His wider cheekbones marked him as probably being Bearns stock, and when I looked for it, I found the yellow flower that was the Bearns sigil sewn to his patched jerkin. For a boy of his height, he was wretchedly thin. I nodded gravely.
“My master, Duke Brawndy of Beams, desires that you wait upon him as soon as you handily may.” He spoke the words carefully. I doubted he had been a page long.
“That would be now.”
“Then shall I show you to him?”
“I can find my way. Here. I should not take these up there with me.” I handed him the sweet cakes, and he received them doubtfully.
“Shall I save them for you, sir?” he asked seriously, and it smote me to see a boy put such a high value on food.

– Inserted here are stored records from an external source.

(** * DRTP: a reliable transport protocol over UDP (application.py)

    A shallow embedding of the protocol engine of [application.py]: the
    packet codec ([create_packet], [parse_packet], [is_flag_set]), the
    receiver loop of [run_server] and the sender of [run_client] with its
    nested routines [send_window] and [retransmit_packets].

    Python integers are unbounded, so they are [Z]; [bytes] objects are
    lists of [Byte.byte]; the sender's [window] is a Python [set] of integers,
    here a [gset Z].  Exceptions that the program does not catch
    ([struct.error] from the codec, [KeyError] from [set.remove]) are results
    of an error monad that also threads the local variables of the running
    engine and the log of datagrams handed to [sock.sendto].  A call of
    [sock.recvfrom] is an input event: either the buffer it returned or
    [socket.timeout]. *)

From Stdlib Require Import ZArith List Lia Bool.
From Stdlib Require Strings.Byte.
From stdpp Require Import base tactics option list list_numbers gmap.

Local Open Scope Z_scope.

(** ** Constants (lines 9-17) *)

Definition HEADER_SIZE : Z := 6.
Definition MAX_DATA_SIZE : Z := 994.
Definition PACKET_SIZE : Z := HEADER_SIZE + MAX_DATA_SIZE.

Definition SYN_FLAG : Z := Z.shiftl 1 0.
Definition ACK_FLAG : Z := Z.shiftl 1 1.
Definition FIN_FLAG : Z := Z.shiftl 1 2.

(** ** Bytes, slices and exceptions *)

Abbreviation bytes := (list Byte.byte).

Definition Z_of_byte (b : Byte.byte) : Z := Z.of_N (Byte.to_N b).

Definition byte_of_Z (z : Z) : Byte.byte :=
  default Byte.x00 (Byte.of_N (Z.to_N (z mod 256))).

(** Python's normalisation of one slice bound against a length: a negative
    bound counts from the end, and both are clamped to [0, len]. *)
Definition slice_bound (len i : Z) : Z :=
  if i <? 0 then Z.max (len + i) 0 else Z.min i len.

(** [l[lo:hi]] *)
Definition py_slice {A} (l : list A) (lo hi : Z) : list A :=
  let len := Z.of_nat (length l) in
  let a := slice_bound len lo in
  let b := slice_bound len hi in
  take (Z.to_nat (b - a)) (drop (Z.to_nat a) l).

(** [l[lo:]] *)
Definition py_slice_from {A} (l : list A) (lo : Z) : list A :=
  py_slice l lo (Z.of_nat (length l)).

Inductive exn : Set :=
| struct_error   (* struct.error: pack out of range, unpack of a wrong size *)
| KeyError.      (* set.remove of an absent element *)

Inductive result (A : Type) : Type :=
| Ok (a : A)
| Raise (e : exn).
Arguments Ok {A} a.
Arguments Raise {A} e.

#[global] Instance result_ret : MRet result := λ A a, Ok a.
#[global] Instance result_bind : MBind result := λ A B k m,
  match m with
  | Ok a => k a
  | Raise e => Raise e
  end.

(** ** Packet codec (lines 42-65) *)

(** [struct.pack('!H', x)]: two bytes, most significant first;
    [struct.error] unless [0 <= x <= 65535]. *)
Definition pack_H (x : Z) : result bytes :=
  if (0 <=? x) && (x <=? 65535)
  then Ok [byte_of_Z (x / 256); byte_of_Z (x mod 256)]
  else Raise struct_error.

Definition pack_HHH (a b c : Z) : result bytes :=
  ha ← pack_H a; hb ← pack_H b; hc ← pack_H c; Ok (ha ++ hb ++ hc).

(** [struct.unpack('!HHH', header)]: the buffer must hold exactly 6 bytes. *)
Definition unpack_HHH (header : bytes) : result (Z * Z * Z) :=
  match header with
  | [a1; a0; b1; b0; c1; c0] =>
      Ok (256 * Z_of_byte a1 + Z_of_byte a0,
          256 * Z_of_byte b1 + Z_of_byte b0,
          256 * Z_of_byte c1 + Z_of_byte c0)
  | _ => Raise struct_error
  end.

Definition create_packet (seq ack_num flags : Z) (data : bytes) : result bytes :=
  header ← pack_HHH seq ack_num flags;
  Ok (header ++ data).

Definition parse_packet (packet : bytes) : result (Z * Z * Z * bytes) :=
  let header := py_slice packet 0 HEADER_SIZE in
  '(seq, ack_num, flags) ← unpack_HHH header;
  let data := py_slice_from packet HEADER_SIZE in
  Ok (seq, ack_num, flags, data).

Definition is_flag_set (flags flag : Z) : bool :=
  negb (Z.land flags flag =? 0).

(** ** The engine monad

    [M St A]: a computation over the local variables [St] of one engine that
    returns an [A] or raises; the state at the raise is kept, so that what
    was sent before an exception stays in the log. *)

Definition M (St A : Type) : Type := St → result A * St.

#[global] Instance M_ret {St} : MRet (M St) := λ A a s, (Ok a, s).
#[global] Instance M_bind {St} : MBind (M St) := λ A B k m s,
  match m s with
  | (Ok a, s') => k a s'
  | (Raise e, s') => (Raise e, s')
  end.

Definition lift {St A} (r : result A) : M St A := λ s, (r, s).
Definition gets {St A} (f : St → A) : M St A := λ s, (Ok (f s), s).
Definition modify {St} (f : St → St) : M St () := λ s, (Ok (), f s).

(** [while cond: body], unrolled at most [fuel] times. *)
Fixpoint while {St} (fuel : nat) (cond : St → bool) (body : M St ()) : M St () :=
  match fuel with
  | O => mret ()
  | S fuel' => λ s,
      if cond s then (body ;; while fuel' cond body) s else (Ok (), s)
  end.

(** [for x in xs: body x] *)
Fixpoint for_each {St A} (xs : list A) (body : A → M St ()) : M St () :=
  match xs with
  | [] => mret ()
  | x :: xs' => body x ;; for_each xs' body
  end.

(** What one call of [sock.recvfrom(PACKET_SIZE)] yields: the buffer of a
    datagram, or [socket.timeout]. *)
Inductive event : Type :=
| Datagram (packet : bytes)
| Timeout.

(** ** Receiver engine: [run_server] (lines 140-206) *)

Module Server.

(** The local variables of [run_server] and the log of [sock.sendto].
    [discard_seq] is an integer or [float('inf')], which no sequence
    number equals: [None] stands for it.  [start_time] is a clock reading
    ([time.time()], abstracted to an integer number of ticks).  Console
    output, the throughput report and the write of [file_data] in the
    [finally] block are left out, and so is [KeyboardInterrupt]. *)
Record state : Type := State {
  file_data : bytes;
  expected_seq : Z;
  discard_seq : option Z;
  start_time : option Z;
  sent : list bytes
}.

Definition init (discard : option Z) : state :=
  {| file_data := []; expected_seq := 1; discard_seq := discard;
     start_time := None; sent := [] |}.

Definition sendto (packet : bytes) : M state () :=
  modify (λ s, State (file_data s) (expected_seq s) (discard_seq s)
                     (start_time s) (sent s ++ [packet])).

(** [if start_time is None: start_time = time.time()] *)
Definition start_timer (now : Z) (s : state) : state :=
  match start_time s with
  | None => State (file_data s) (expected_seq s) (discard_seq s) (Some now) (sent s)
  | Some _ => s
  end.

Definition clear_discard (s : state) : state :=
  State (file_data s) (expected_seq s) None (start_time s) (sent s).

Definition append_data (data : bytes) (s : state) : state :=
  State (file_data s ++ data) (expected_seq s) (discard_seq s) (start_time s) (sent s).

Definition incr_expected (s : state) : state :=
  State (file_data s) (expected_seq s + 1) (discard_seq s) (start_time s) (sent s).

(** One turn of the [while True] loop, lines 152-194, on the outcome of
    its [recvfrom]; [now] is the clock at that moment.  The result is
    [true] on [break].  Only [socket.timeout] is caught, so a
    [struct.error] leaves the loop. *)
Definition server_step (now : Z) (ev : event) : M state bool :=
  match ev with
  | Timeout => mret false
  | Datagram packet =>
      '(seq, ack_num, flags, data) ← lift (parse_packet packet);
      modify (start_timer now);;
      if is_flag_set flags SYN_FLAG then
        syn_ack_packet ← lift (create_packet 0 0 (Z.lor SYN_FLAG ACK_FLAG) []);
        sendto syn_ack_packet;;
        mret false
      else if is_flag_set flags ACK_FLAG then
        mret false
      else if is_flag_set flags FIN_FLAG then
        fin_ack_packet ← lift (create_packet 0 0 (Z.lor FIN_FLAG ACK_FLAG) []);
        sendto fin_ack_packet;;
        mret true
      else
        discard ← gets discard_seq;
        if bool_decide (discard = Some seq) then
          modify clear_discard;;
          mret false
        else
          expected ← gets expected_seq;
          if seq =? expected then
            modify (append_data data);;
            ack_packet ← lift (create_packet 0 seq ACK_FLAG []);
            sendto ack_packet;;
            modify incr_expected;;
            mret false
          else
            mret false
  end.

(** The loop over the [recvfrom] outcomes [evs], each with the clock
    reading at its arrival; [true] when the loop was left by [break].
    (The [finally] block then writes [file_data] to the output file.) *)
Fixpoint serve (evs : list (Z * event)) : M state bool :=
  match evs with
  | [] => mret false
  | (now, ev) :: evs' =>
      stop ← server_step now ev;
      if stop : bool then mret true else serve evs'
  end.

Definition run_server (discard : option Z) (evs : list (Z * event))
  : result bool * state :=
  serve evs (init discard).

End Server.

(** ** Sender engine: [run_client] (lines 214-338) *)

Module Client.

(** The variables shared by [run_client] and its nested routines, and the
    log of [sock.sendto]. *)
Record state : Type := State {
  base : Z;
  next_seq : Z;
  window : gset Z;
  sent : list bytes
}.

(** Where the sender is blocked or has ended: in the [recvfrom] of the
    handshake (line 276), of the wait loop (line 298), of the teardown
    (line 323); or after "Connection Closes"; or after "Connection failed"
    and [exit()]. *)
Inductive phase : Set :=
| Handshake
| Wait
| Teardown
| Closed
| Failed.

Definition terminal (ph : phase) : bool :=
  match ph with
  | Closed | Failed => true
  | _ => false
  end.

Definition send_packet (packet : bytes) : M state () :=
  modify (λ s, State (base s) (next_seq s) (window s) (sent s ++ [packet])).

(** [window.add(next_seq); next_seq += 1] *)
Definition add_next (s : state) : state :=
  State (base s) (next_seq s + 1) ({[next_seq s]} ∪ window s) (sent s).

(** [window.remove(base)]: [KeyError] when [base] is not in the set. *)
Definition window_remove_base : M state () := λ s,
  if bool_decide (base s ∈ window s)
  then (Ok (), State (base s) (next_seq s) (window s ∖ {[base s]}) (sent s))
  else (Raise KeyError, s).

Definition incr_base (s : state) : state :=
  State (base s + 1) (next_seq s) (window s) (sent s).

Section run_client.

Variable file_data : bytes.
Variable window_size : Z.

Definition total_packets : Z :=
  (Z.of_nat (length file_data) + MAX_DATA_SIZE - 1) / MAX_DATA_SIZE.

Definition init : state :=
  {| base := 1; next_seq := 1; window := ∅; sent := [] |}.

(** Lines 243-248. *)
Definition retransmit_packets : M state () := λ s,
  for_each (seqZ (base s) (next_seq s - 1 - base s)) (λ seq,
    let data := py_slice file_data ((seq - 1) * MAX_DATA_SIZE) (seq * MAX_DATA_SIZE) in
    packet ← lift (create_packet seq 0 0 data);
    send_packet packet) s.

(** Lines 258-268. *)
Definition send_window_cond (s : state) : bool :=
  (next_seq s <=? base s + window_size) && (next_seq s <=? total_packets).

Definition send_window_body : M state () :=
  n ← gets next_seq;
  (if n - 1 <? 1 then modify add_next else mret ());;
  n ← gets next_seq;
  let data := py_slice file_data ((n - 1) * MAX_DATA_SIZE) (n * MAX_DATA_SIZE) in
  packet ← lift (create_packet (n - 1) 0 0 data);
  send_packet packet;;
  modify add_next.

(** Every turn of the loop increases [next_seq], so
    [total_packets + 1 - next_seq] turns are enough
    (see [send_window_exits]). *)
Definition send_window : M state () := λ s,
  while (Z.to_nat (total_packets + 1 - next_seq s))
        send_window_cond send_window_body s.

(** Lines 303-305: [while base <= ack_num: window.remove(base); base += 1] *)
Definition slide_window (ack_num : Z) : M state () := λ s,
  while (Z.to_nat (ack_num + 1 - base s))
        (λ s, base s <=? ack_num)
        (window_remove_base;; modify incr_base) s.

(** The head of the loop of line 292, up to the next [recvfrom]: a send
    round and the wait loop, or the exit to the teardown (lines
    315-319), which sends FIN. *)
Definition transfer_loop : M state phase :=
  b ← gets base;
  if b <? total_packets then
    send_window;;
    mret Wait
  else
    fin_packet ← lift (create_packet 0 0 FIN_FLAG []);
    send_packet fin_packet;;
    mret Teardown.

(** Lines 271-273. *)
Definition start : M state phase :=
  syn_packet ← lift (create_packet 0 0 SYN_FLAG []);
  send_packet syn_packet;;
  mret Handshake.

(** From one [recvfrom] to the next.  In the wait loop, [Timeout] stands
    for both ways of leaving it: [socket.timeout] (line 308) and the
    elapsed interval in its condition (line 296). *)
Definition client_step (ph : phase) (ev : event) : M state phase :=
  match ph, ev with
  | Handshake, Datagram packet =>
      '(_, _, flags, _) ← lift (parse_packet packet);
      (if is_flag_set flags (Z.lor SYN_FLAG ACK_FLAG) then
         ack_packet ← lift (create_packet 0 0 ACK_FLAG []);
         send_packet ack_packet
       else mret ());;
      transfer_loop
  | Handshake, Timeout => mret Failed
  | Wait, Datagram packet =>
      '(_, ack_num, flags, _) ← lift (parse_packet packet);
      b ← gets base;
      (if is_flag_set flags ACK_FLAG && (b <=? ack_num) then
         slide_window ack_num;;
         send_window
       else mret ());;
      mret Wait
  | Wait, Timeout =>
      retransmit_packets;;
      transfer_loop
  | Teardown, Datagram packet =>
      '(_, _, flags, _) ← lift (parse_packet packet);
      if is_flag_set flags (Z.lor FIN_FLAG ACK_FLAG)
      then mret Closed
      else mret Teardown
  | Teardown, Timeout =>
      fin_packet ← lift (create_packet 0 0 FIN_FLAG []);
      send_packet fin_packet;;
      mret Teardown
  | Closed, _ => mret Closed
  | Failed, _ => mret Failed
  end.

“Perhaps you would eat them for me, and if they suit you, you might go in the kitchens and tell our cook Sara what you think of her work.”
No matter how busy it was in there, I knew a compliment from a skinny boy would win him at least a bowl of stew.
“Yes, sir!” His face lit at my orders and he hastened away from me, half of one cake already in his mouth.
The lesser guest rooms were those on the opposite side of the Great Hall from the King’s rooms. They were considered lesser, I suppose, mostly because their windows faced onto the mountains rather than the sea, and hence the rooms were gloomier. But the chambers were no smaller, nor less handsome in any other way.